Retinal ischemic injury is common in patients with diabetes, atherosclerosis, hypertension, transient ischemia attack and amaurosis fugax. Previously, signs of ischemic stress, such as pericyte loss, blood–retinal barrier breakdown and neovascularization, which can lead to occlusion of retinal vessels, have been prevented in diabetic db/db mice with aldose reductase (AR) null mutation. To determine the role in retinal ischemic injury of AR and sorbitol dehydrogenase (SDH), the first and second enzymes in the polyol pathway, mice with deletion of AR (AR−/−) or SDH-mutation (SDH−/−), or C57BL/6N mice treated with AR or SDH inhibitors were subjected to transient retinal artery occlusion (2 h of occlusion and 22 h of reperfusion) by the intraluminal suture method. Neuronal loss and edema observed in wildtype (AR+/+) retinas after transient ischemia were prevented in the retinas of AR−/− mice or C57BL/6N mice treated with an AR inhibitor, Fidarestat.

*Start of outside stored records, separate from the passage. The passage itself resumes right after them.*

(** The last pair that lists [key] splits the pass in two. *)
Lemma last_indiv_split (key ind : string) (pairs : list (string * string)) :
  last_indiv key pairs = Some ind ↔
  ∃ before after, pairs = before ++ (ind, key) :: after ∧ key ∉ map snd after.
Proof.
  revert ind. induction pairs as [|[i p] rest IH]; intros ind; simpl.
  - split; [discriminate|]. intros (b & a & H & _). destruct b; discriminate.
  - split.
    + destruct (last_indiv key rest) as [j|] eqn:L.
      * intros [= <-]. destruct (proj1 (IH j) eq_refl) as (b & a & -> & Ha).
        exists ((i, p) :: b), a. auto.
      * destruct (String.eqb p key) eqn:E; [|discriminate].
        apply String.eqb_eq in E as ->. intros [= <-].
        exists [], rest. split; [reflexivity|].
        intros Hin. apply last_indiv_Some in Hin. rewrite L in Hin.
        destruct Hin; discriminate.
    + intros (b & a & H & Ha). destruct b as [|x b]; simpl in H; simplify_eq.
      * destruct (last_indiv key a) as [j|] eqn:L.
        -- exfalso. apply Ha, last_indiv_Some. rewrite L. eauto.
        -- rewrite string_eqb_refl. reflexivity.
      * assert (Hl : last_indiv key (b ++ (ind, key) :: a) = Some ind)
          by (apply IH; eauto).
        rewrite Hl. reflexivity.
Qed.

(** ** [create_matrice_directory] *)

Lemma str_in_values_false (pt : string) (vs : list (list string)) :
  str_in_values pt vs = false.
Proof. unfold str_in_values. induction vs; simpl; auto. Qed.

Lemma res_setitem_overwrite (k : N) (key : string) (v v' : list string) (R : res_dic) :
  res_setitem k key v (res_setitem k key v' R) = res_setitem k key v R.
Proof.
  unfold res_setitem. rewrite map_map. apply map_ext. intros [k0 d]. simpl.
  destruct (N.eqb k0 k) eqn:E; simpl; rewrite E; [|reflexivity].
  rewrite setitem_overwrite. reflexivity.
Qed.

Fewer TUNEL-positive cells and smaller accumulations of nitrotyrosine and poly(ADP-ribose) were also observed in the retinas of AR−/− mice. However, SDH−/− mice and C57BL/6N mice treated with SDH inhibitor, CP-470,711, were not protected against ischemia-induced retinal damage. Taken together, AR contributes to retinal ischemic injury through increased edema and free radical accumulation. Therefore, AR inhibition should be considered for the treatment of retinal ischemic injury often observed in diabetic patients.